§ REQUIREMENT
The complete listing should be copied out exactly.

§ EXERCISE MATERIAL

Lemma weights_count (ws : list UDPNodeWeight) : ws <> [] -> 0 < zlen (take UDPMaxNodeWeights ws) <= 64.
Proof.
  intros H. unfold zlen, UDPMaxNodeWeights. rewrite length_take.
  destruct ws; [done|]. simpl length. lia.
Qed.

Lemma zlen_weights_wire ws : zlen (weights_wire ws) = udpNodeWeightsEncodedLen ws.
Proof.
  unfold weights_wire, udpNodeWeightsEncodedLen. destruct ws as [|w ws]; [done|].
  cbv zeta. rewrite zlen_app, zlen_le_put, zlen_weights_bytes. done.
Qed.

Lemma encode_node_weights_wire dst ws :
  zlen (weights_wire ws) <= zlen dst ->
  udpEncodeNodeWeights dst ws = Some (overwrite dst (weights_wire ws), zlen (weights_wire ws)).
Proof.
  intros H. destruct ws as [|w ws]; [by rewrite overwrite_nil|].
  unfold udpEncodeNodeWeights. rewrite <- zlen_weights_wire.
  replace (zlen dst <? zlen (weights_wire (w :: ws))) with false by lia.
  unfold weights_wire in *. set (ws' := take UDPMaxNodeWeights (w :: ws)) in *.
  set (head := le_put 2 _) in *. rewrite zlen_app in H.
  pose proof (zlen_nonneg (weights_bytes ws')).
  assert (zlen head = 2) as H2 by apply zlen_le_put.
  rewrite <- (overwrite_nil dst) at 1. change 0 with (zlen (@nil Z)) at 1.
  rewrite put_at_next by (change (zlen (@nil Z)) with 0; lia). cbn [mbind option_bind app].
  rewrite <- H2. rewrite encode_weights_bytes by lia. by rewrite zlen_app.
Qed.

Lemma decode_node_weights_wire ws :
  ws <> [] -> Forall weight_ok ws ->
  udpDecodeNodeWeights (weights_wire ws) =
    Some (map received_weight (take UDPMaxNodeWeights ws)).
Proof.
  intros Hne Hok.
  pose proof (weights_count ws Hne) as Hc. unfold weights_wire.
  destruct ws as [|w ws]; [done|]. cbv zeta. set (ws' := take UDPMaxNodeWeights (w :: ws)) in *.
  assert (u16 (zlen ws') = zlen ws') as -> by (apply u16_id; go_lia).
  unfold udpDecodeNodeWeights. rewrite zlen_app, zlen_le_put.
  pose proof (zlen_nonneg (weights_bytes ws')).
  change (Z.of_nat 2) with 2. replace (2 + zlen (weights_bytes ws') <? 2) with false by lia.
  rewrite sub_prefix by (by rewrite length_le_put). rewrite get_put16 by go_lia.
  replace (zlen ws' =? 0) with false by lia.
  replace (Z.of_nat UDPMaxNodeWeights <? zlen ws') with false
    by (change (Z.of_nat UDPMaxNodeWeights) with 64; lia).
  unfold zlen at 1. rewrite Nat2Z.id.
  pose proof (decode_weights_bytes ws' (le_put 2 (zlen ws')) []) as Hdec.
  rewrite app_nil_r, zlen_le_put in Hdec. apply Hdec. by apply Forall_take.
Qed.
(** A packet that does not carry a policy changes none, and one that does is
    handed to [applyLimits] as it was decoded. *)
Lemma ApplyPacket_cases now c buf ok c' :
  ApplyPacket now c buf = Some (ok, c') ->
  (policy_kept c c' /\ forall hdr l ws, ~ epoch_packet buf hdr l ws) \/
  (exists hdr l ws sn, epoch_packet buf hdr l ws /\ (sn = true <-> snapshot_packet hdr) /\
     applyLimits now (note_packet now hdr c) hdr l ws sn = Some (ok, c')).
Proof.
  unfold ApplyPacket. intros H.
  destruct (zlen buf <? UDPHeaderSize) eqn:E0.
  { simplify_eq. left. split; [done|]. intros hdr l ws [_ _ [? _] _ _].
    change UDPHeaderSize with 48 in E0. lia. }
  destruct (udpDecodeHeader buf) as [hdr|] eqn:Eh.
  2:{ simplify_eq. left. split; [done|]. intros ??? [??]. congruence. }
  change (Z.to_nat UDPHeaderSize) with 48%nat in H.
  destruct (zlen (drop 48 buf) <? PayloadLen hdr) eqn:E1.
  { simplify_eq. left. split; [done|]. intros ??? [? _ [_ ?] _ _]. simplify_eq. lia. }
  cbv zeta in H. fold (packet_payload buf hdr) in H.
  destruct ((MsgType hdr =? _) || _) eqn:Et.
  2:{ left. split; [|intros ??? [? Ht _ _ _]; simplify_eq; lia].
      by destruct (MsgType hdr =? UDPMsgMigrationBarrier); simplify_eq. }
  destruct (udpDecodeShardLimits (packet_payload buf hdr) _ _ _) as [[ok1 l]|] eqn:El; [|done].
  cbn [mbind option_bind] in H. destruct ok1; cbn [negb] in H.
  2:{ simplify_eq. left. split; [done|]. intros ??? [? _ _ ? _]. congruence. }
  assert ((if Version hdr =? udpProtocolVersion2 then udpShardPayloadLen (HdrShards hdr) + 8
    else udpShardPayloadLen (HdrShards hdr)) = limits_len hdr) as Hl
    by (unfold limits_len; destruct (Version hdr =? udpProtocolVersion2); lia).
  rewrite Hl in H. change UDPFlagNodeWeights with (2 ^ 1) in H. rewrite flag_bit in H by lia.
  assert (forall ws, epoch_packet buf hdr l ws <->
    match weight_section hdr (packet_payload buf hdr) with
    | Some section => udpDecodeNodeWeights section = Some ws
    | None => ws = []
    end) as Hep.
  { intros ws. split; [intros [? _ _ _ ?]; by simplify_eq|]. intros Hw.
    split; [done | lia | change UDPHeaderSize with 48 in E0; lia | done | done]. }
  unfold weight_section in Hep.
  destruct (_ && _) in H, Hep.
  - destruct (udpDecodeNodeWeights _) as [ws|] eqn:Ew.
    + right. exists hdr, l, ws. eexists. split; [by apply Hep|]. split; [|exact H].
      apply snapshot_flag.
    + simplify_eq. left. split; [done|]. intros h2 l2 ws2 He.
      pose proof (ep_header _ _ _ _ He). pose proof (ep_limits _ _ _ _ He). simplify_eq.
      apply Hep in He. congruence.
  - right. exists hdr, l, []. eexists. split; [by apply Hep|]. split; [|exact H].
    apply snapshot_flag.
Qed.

§ TASK RESULT
Lemma weights_count (ws : list UDPNodeWeight) : ws <> [] -> 0 < zlen (take UDPMaxNodeWeights ws) <= 64.
Proof.
  intros H. unfold zlen, UDPMaxNodeWeights. rewrite length_take.
  destruct ws; [done|]. simpl length. lia.
Qed.

Lemma zlen_weights_wire ws : zlen (weights_wire ws) = udpNodeWeightsEncodedLen ws.
Proof.
  unfold weights_wire, udpNodeWeightsEncodedLen. destruct ws as [|w ws]; [done|].
  cbv zeta. rewrite zlen_app, zlen_le_put, zlen_weights_bytes. done.
Qed.

Lemma encode_node_weights_wire dst ws :
  zlen (weights_wire ws) <= zlen dst ->
  udpEncodeNodeWeights dst ws = Some (overwrite dst (weights_wire ws), zlen (weights_wire ws)).
Proof.
  intros H. destruct ws as [|w ws]; [by rewrite overwrite_nil|].
  unfold udpEncodeNodeWeights. rewrite <- zlen_weights_wire.
  replace (zlen dst <? zlen (weights_wire (w :: ws))) with false by lia.
  unfold weights_wire in *. set (ws' := take UDPMaxNodeWeights (w :: ws)) in *.
  set (head := le_put 2 _) in *. rewrite zlen_app in H.
  pose proof (zlen_nonneg (weights_bytes ws')).
  assert (zlen head = 2) as H2 by apply zlen_le_put.
  rewrite <- (overwrite_nil dst) at 1. change 0 with (zlen (@nil Z)) at 1.
  rewrite put_at_next by (change (zlen (@nil Z)) with 0; lia). cbn [mbind option_bind app].
  rewrite <- H2. rewrite encode_weights_bytes by lia. by rewrite zlen_app.
Qed.

Lemma decode_node_weights_wire ws :
  ws <> [] -> Forall weight_ok ws ->
  udpDecodeNodeWeights (weights_wire ws) =
    Some (map received_weight (take UDPMaxNodeWeights ws)).
Proof.
  intros Hne Hok.
  pose proof (weights_count ws Hne) as Hc. unfold weights_wire.
  destruct ws as [|w ws]; [done|]. cbv zeta. set (ws' := take UDPMaxNodeWeights (w :: ws)) in *.
  assert (u16 (zlen ws') = zlen ws') as -> by (apply u16_id; go_lia).
  unfold udpDecodeNodeWeights. rewrite zlen_app, zlen_le_put.
  pose proof (zlen_nonneg (weights_bytes ws')).
  change (Z.of_nat 2) with 2. replace (2 + zlen (weights_bytes ws') <? 2) with false by lia.
  rewrite sub_prefix by (by rewrite length_le_put). rewrite get_put16 by go_lia.
  replace (zlen ws' =? 0) with false by lia.
  replace (Z.of_nat UDPMaxNodeWeights <? zlen ws') with false
    by (change (Z.of_nat UDPMaxNodeWeights) with 64; lia).
  unfold zlen at 1. rewrite Nat2Z.id.
  pose proof (decode_weights_bytes ws' (le_put 2 (zlen ws')) []) as Hdec.
  rewrite app_nil_r, zlen_le_put in Hdec. apply Hdec. by apply Forall_take.
Qed.
(** A packet that does not carry a policy changes none, and one that does is
    handed to [applyLimits] as it was decoded. *)
Lemma ApplyPacket_cases now c buf ok c' :
  ApplyPacket now c buf = Some (ok, c') ->
  (policy_kept c c' /\ forall hdr l ws, ~ epoch_packet buf hdr l ws) \/
  (exists hdr l ws sn, epoch_packet buf hdr l ws /\ (sn = true <-> snapshot_packet hdr) /\
     applyLimits now (note_packet now hdr c) hdr l ws sn = Some (ok, c')).
Proof.
  unfold ApplyPacket. intros H.
  destruct (zlen buf <? UDPHeaderSize) eqn:E0.
  { simplify_eq. left. split; [done|]. intros hdr l ws [_ _ [? _] _ _].
    change UDPHeaderSize with 48 in E0. lia. }
  destruct (udpDecodeHeader buf) as [hdr|] eqn:Eh.
  2:{ simplify_eq. left. split; [done|]. intros ??? [??]. congruence. }
  change (Z.to_nat UDPHeaderSize) with 48%nat in H.
  destruct (zlen (drop 48 buf) <? PayloadLen hdr) eqn:E1.
  { simplify_eq. left. split; [done|]. intros ??? [? _ [_ ?] _ _]. simplify_eq. lia. }
  cbv zeta in H. fold (packet_payload buf hdr) in H.
  destruct ((MsgType hdr =? _) || _) eqn:Et.
  2:{ left. split; [|intros ??? [? Ht _ _ _]; simplify_eq; lia].
      by destruct (MsgType hdr =? UDPMsgMigrationBarrier); simplify_eq. }
  destruct (udpDecodeShardLimits (packet_payload buf hdr) _ _ _) as [[ok1 l]|] eqn:El; [|done].
  cbn [mbind option_bind] in H. destruct ok1; cbn [negb] in H.
  2:{ simplify_eq. left. split; [done|]. intros ??? [? _ _ ? _]. congruence. }
  assert ((if Version hdr =? udpProtocolVersion2 then udpShardPayloadLen (HdrShards hdr) + 8
    else udpShardPayloadLen (HdrShards hdr)) = limits_len hdr) as Hl
    by (unfold limits_len; destruct (Version hdr =? udpProtocolVersion2); lia).
  rewrite Hl in H. change UDPFlagNodeWeights with (2 ^ 1) in H. rewrite flag_bit in H by lia.
  assert (forall ws, epoch_packet buf hdr l ws <->
    match weight_section hdr (packet_payload buf hdr) with
    | Some section => udpDecodeNodeWeights section = Some ws
    | None => ws = []
    end) as Hep.
  { intros ws. split; [intros [? _ _ _ ?]; by simplify_eq|]. intros Hw.
    split; [done | lia | change UDPHeaderSize with 48 in E0; lia | done | done]. }
  unfold weight_section in Hep.
  destruct (_ && _) in H, Hep.
  - destruct (udpDecodeNodeWeights _) as [ws|] eqn:Ew.
    + right. exists hdr, l, ws. eexists. split; [by apply Hep|]. split; [|exact H].
      apply snapshot_flag.
    + simplify_eq. left. split; [done|]. intros h2 l2 ws2 He.
      pose proof (ep_header _ _ _ _ He). pose proof (ep_limits _ _ _ _ He). simplify_eq.
      apply Hep in He. congruence.
  - right. exists hdr, l, []. eexists. split; [by apply Hep|]. split; [|exact H].
    apply snapshot_flag.
Qed.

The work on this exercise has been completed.